#### LISTED ENTRIES:

=======

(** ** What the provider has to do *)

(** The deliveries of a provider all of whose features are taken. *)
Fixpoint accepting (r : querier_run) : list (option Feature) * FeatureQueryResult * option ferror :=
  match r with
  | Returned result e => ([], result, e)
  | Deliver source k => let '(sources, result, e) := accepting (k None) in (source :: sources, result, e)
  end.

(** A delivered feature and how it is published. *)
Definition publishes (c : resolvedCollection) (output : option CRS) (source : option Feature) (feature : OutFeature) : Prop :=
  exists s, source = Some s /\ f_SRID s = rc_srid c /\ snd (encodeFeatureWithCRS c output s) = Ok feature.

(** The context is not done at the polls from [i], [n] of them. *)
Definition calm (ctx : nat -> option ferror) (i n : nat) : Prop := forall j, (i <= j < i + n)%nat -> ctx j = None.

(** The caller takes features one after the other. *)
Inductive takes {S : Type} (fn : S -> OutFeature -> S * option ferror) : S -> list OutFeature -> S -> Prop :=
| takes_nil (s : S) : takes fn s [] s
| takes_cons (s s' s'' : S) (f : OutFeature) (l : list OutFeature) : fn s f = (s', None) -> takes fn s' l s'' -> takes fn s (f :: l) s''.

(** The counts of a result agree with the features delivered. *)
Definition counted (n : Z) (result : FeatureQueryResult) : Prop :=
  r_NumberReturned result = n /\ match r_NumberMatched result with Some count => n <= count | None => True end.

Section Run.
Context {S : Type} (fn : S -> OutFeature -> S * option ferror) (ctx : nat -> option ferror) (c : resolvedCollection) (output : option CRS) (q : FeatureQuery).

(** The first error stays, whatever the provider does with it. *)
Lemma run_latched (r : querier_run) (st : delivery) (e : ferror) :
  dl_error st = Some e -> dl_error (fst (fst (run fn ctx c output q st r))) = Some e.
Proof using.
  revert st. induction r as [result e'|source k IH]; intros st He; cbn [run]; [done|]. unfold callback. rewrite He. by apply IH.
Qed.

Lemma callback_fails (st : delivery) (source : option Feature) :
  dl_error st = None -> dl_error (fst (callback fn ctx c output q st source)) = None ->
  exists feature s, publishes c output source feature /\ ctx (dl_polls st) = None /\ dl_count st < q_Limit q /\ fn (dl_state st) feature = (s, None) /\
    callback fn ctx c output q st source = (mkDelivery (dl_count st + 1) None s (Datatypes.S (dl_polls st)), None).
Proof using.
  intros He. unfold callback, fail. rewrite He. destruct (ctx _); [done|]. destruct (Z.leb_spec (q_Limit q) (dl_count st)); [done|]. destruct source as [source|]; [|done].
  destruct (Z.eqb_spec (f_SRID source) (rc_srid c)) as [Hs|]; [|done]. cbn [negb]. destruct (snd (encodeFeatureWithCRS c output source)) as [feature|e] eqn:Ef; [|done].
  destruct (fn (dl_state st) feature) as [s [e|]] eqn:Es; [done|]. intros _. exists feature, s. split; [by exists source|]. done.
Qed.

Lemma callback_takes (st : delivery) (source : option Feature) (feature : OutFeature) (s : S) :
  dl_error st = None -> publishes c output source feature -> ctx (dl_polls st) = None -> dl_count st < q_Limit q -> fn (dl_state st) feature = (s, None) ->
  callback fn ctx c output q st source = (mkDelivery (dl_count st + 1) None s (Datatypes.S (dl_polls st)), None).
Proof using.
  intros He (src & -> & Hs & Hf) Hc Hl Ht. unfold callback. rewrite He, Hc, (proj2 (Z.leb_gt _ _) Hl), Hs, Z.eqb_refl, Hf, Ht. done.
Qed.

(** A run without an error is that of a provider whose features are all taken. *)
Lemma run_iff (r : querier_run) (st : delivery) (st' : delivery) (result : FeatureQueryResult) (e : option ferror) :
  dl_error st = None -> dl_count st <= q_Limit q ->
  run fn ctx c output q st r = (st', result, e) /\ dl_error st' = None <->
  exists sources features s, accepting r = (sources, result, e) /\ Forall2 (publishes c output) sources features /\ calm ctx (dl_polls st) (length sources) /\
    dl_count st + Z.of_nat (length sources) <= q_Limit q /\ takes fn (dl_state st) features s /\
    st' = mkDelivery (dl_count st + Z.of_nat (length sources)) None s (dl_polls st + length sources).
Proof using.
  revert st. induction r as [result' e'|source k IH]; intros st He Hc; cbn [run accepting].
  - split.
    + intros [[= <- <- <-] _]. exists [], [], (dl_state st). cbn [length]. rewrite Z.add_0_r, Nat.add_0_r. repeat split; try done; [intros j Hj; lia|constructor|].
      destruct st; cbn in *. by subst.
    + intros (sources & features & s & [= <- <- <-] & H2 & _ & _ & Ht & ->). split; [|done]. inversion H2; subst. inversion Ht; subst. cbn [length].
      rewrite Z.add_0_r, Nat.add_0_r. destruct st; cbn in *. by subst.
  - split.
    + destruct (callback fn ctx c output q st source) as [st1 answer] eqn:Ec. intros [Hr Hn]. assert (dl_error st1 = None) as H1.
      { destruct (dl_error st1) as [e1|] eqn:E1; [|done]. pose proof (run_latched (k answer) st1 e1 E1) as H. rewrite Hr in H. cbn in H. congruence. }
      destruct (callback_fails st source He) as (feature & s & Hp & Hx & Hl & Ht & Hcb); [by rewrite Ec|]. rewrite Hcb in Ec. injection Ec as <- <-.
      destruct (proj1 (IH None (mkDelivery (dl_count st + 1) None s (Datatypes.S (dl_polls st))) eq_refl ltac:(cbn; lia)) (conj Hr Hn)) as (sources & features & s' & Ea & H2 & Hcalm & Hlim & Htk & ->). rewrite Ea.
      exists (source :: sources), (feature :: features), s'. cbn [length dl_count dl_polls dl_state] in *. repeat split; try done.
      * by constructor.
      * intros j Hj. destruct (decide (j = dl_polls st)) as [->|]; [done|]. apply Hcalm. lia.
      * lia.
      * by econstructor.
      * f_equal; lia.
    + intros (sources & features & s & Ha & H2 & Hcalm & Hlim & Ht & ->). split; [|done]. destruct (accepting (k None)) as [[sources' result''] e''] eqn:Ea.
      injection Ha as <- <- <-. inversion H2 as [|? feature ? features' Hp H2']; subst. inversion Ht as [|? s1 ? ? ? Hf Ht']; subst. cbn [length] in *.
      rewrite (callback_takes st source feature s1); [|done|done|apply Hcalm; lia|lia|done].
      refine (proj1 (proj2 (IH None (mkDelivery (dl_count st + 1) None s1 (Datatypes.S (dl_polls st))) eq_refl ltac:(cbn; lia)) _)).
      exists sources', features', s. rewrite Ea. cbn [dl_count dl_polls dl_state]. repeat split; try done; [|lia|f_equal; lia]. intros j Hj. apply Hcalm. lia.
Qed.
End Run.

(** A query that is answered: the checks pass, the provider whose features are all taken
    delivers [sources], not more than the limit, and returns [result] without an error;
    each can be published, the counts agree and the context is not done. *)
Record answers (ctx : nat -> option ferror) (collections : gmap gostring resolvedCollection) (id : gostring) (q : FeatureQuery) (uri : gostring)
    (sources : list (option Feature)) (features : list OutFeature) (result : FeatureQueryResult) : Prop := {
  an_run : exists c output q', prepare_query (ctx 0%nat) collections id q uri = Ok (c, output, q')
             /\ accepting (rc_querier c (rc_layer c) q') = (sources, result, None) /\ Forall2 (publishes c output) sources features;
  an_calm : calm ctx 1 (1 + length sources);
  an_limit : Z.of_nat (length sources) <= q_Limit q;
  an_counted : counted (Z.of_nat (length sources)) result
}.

=======

#### AIM OF THE EXERCISE:
Word for word, write out each entry shown above.

#### OUTPUT:
(** ** What the provider has to do *)

(** The deliveries of a provider all of whose features are taken. *)
Fixpoint accepting (r : querier_run) : list (option Feature) * FeatureQueryResult * option ferror :=
  match r with
  | Returned result e => ([], result, e)
  | Deliver source k => let '(sources, result, e) := accepting (k None) in (source :: sources, result, e)
  end.

(** A delivered feature and how it is published. *)
Definition publishes (c : resolvedCollection) (output : option CRS) (source : option Feature) (feature : OutFeature) : Prop :=
  exists s, source = Some s /\ f_SRID s = rc_srid c /\ snd (encodeFeatureWithCRS c output s) = Ok feature.

(** The context is not done at the polls from [i], [n] of them. *)
Definition calm (ctx : nat -> option ferror) (i n : nat) : Prop := forall j, (i <= j < i + n)%nat -> ctx j = None.

(** The caller takes features one after the other. *)
Inductive takes {S : Type} (fn : S -> OutFeature -> S * option ferror) : S -> list OutFeature -> S -> Prop :=
| takes_nil (s : S) : takes fn s [] s
| takes_cons (s s' s'' : S) (f : OutFeature) (l : list OutFeature) : fn s f = (s', None) -> takes fn s' l s'' -> takes fn s (f :: l) s''.

(** The counts of a result agree with the features delivered. *)
Definition counted (n : Z) (result : FeatureQueryResult) : Prop :=
  r_NumberReturned result = n /\ match r_NumberMatched result with Some count => n <= count | None => True end.

Section Run.
Context {S : Type} (fn : S -> OutFeature -> S * option ferror) (ctx : nat -> option ferror) (c : resolvedCollection) (output : option CRS) (q : FeatureQuery).

(** The first error stays, whatever the provider does with it. *)
Lemma run_latched (r : querier_run) (st : delivery) (e : ferror) :
  dl_error st = Some e -> dl_error (fst (fst (run fn ctx c output q st r))) = Some e.
Proof using.
  revert st. induction r as [result e'|source k IH]; intros st He; cbn [run]; [done|]. unfold callback. rewrite He. by apply IH.
Qed.

Lemma callback_fails (st : delivery) (source : option Feature) :
  dl_error st = None -> dl_error (fst (callback fn ctx c output q st source)) = None ->
  exists feature s, publishes c output source feature /\ ctx (dl_polls st) = None /\ dl_count st < q_Limit q /\ fn (dl_state st) feature = (s, None) /\
    callback fn ctx c output q st source = (mkDelivery (dl_count st + 1) None s (Datatypes.S (dl_polls st)), None).
Proof using.
  intros He. unfold callback, fail. rewrite He. destruct (ctx _); [done|]. destruct (Z.leb_spec (q_Limit q) (dl_count st)); [done|]. destruct source as [source|]; [|done].
  destruct (Z.eqb_spec (f_SRID source) (rc_srid c)) as [Hs|]; [|done]. cbn [negb]. destruct (snd (encodeFeatureWithCRS c output source)) as [feature|e] eqn:Ef; [|done].
  destruct (fn (dl_state st) feature) as [s [e|]] eqn:Es; [done|]. intros _. exists feature, s. split; [by exists source|]. done.
Qed.

Lemma callback_takes (st : delivery) (source : option Feature) (feature : OutFeature) (s : S) :
  dl_error st = None -> publishes c output source feature -> ctx (dl_polls st) = None -> dl_count st < q_Limit q -> fn (dl_state st) feature = (s, None) ->
  callback fn ctx c output q st source = (mkDelivery (dl_count st + 1) None s (Datatypes.S (dl_polls st)), None).
Proof using.
  intros He (src & -> & Hs & Hf) Hc Hl Ht. unfold callback. rewrite He, Hc, (proj2 (Z.leb_gt _ _) Hl), Hs, Z.eqb_refl, Hf, Ht. done.
Qed.

(** A run without an error is that of a provider whose features are all taken. *)
Lemma run_iff (r : querier_run) (st : delivery) (st' : delivery) (result : FeatureQueryResult) (e : option ferror) :
  dl_error st = None -> dl_count st <= q_Limit q ->
  run fn ctx c output q st r = (st', result, e) /\ dl_error st' = None <->
  exists sources features s, accepting r = (sources, result, e) /\ Forall2 (publishes c output) sources features /\ calm ctx (dl_polls st) (length sources) /\
    dl_count st + Z.of_nat (length sources) <= q_Limit q /\ takes fn (dl_state st) features s /\
    st' = mkDelivery (dl_count st + Z.of_nat (length sources)) None s (dl_polls st + length sources).
Proof using.
  revert st. induction r as [result' e'|source k IH]; intros st He Hc; cbn [run accepting].
  - split.
    + intros [[= <- <- <-] _]. exists [], [], (dl_state st). cbn [length]. rewrite Z.add_0_r, Nat.add_0_r. repeat split; try done; [intros j Hj; lia|constructor|].
      destruct st; cbn in *. by subst.
    + intros (sources & features & s & [= <- <- <-] & H2 & _ & _ & Ht & ->). split; [|done]. inversion H2; subst. inversion Ht; subst. cbn [length].
      rewrite Z.add_0_r, Nat.add_0_r. destruct st; cbn in *. by subst.
  - split.
    + destruct (callback fn ctx c output q st source) as [st1 answer] eqn:Ec. intros [Hr Hn]. assert (dl_error st1 = None) as H1.
      { destruct (dl_error st1) as [e1|] eqn:E1; [|done]. pose proof (run_latched (k answer) st1 e1 E1) as H. rewrite Hr in H. cbn in H. congruence. }
      destruct (callback_fails st source He) as (feature & s & Hp & Hx & Hl & Ht & Hcb); [by rewrite Ec|]. rewrite Hcb in Ec. injection Ec as <- <-.
      destruct (proj1 (IH None (mkDelivery (dl_count st + 1) None s (Datatypes.S (dl_polls st))) eq_refl ltac:(cbn; lia)) (conj Hr Hn)) as (sources & features & s' & Ea & H2 & Hcalm & Hlim & Htk & ->). rewrite Ea.
      exists (source :: sources), (feature :: features), s'. cbn [length dl_count dl_polls dl_state] in *. repeat split; try done.
      * by constructor.
      * intros j Hj. destruct (decide (j = dl_polls st)) as [->|]; [done|]. apply Hcalm. lia.
      * lia.
      * by econstructor.
      * f_equal; lia.
    + intros (sources & features & s & Ha & H2 & Hcalm & Hlim & Ht & ->). split; [|done]. destruct (accepting (k None)) as [[sources' result''] e''] eqn:Ea.
      injection Ha as <- <- <-. inversion H2 as [|? feature ? features' Hp H2']; subst. inversion Ht as [|? s1 ? ? ? Hf Ht']; subst. cbn [length] in *.
      rewrite (callback_takes st source feature s1); [|done|done|apply Hcalm; lia|lia|done].
      refine (proj1 (proj2 (IH None (mkDelivery (dl_count st + 1) None s1 (Datatypes.S (dl_polls st))) eq_refl ltac:(cbn; lia)) _)).
      exists sources', features', s. rewrite Ea. cbn [dl_count dl_polls dl_state]. repeat split; try done; [|lia|f_equal; lia]. intros j Hj. apply Hcalm. lia.
Qed.
End Run.

(** A query that is answered: the checks pass, the provider whose features are all taken
    delivers [sources], not more than the limit, and returns [result] without an error;
    each can be published, the counts agree and the context is not done. *)
Record answers (ctx : nat -> option ferror) (collections : gmap gostring resolvedCollection) (id : gostring) (q : FeatureQuery) (uri : gostring)
    (sources : list (option Feature)) (features : list OutFeature) (result : FeatureQueryResult) : Prop := {
  an_run : exists c output q', prepare_query (ctx 0%nat) collections id q uri = Ok (c, output, q')
             /\ accepting (rc_querier c (rc_layer c) q') = (sources, result, None) /\ Forall2 (publishes c output) sources features;
  an_calm : calm ctx 1 (1 + length sources);
  an_limit : Z.of_nat (length sources) <= q_Limit q;
  an_counted : counted (Z.of_nat (length sources)) result
}.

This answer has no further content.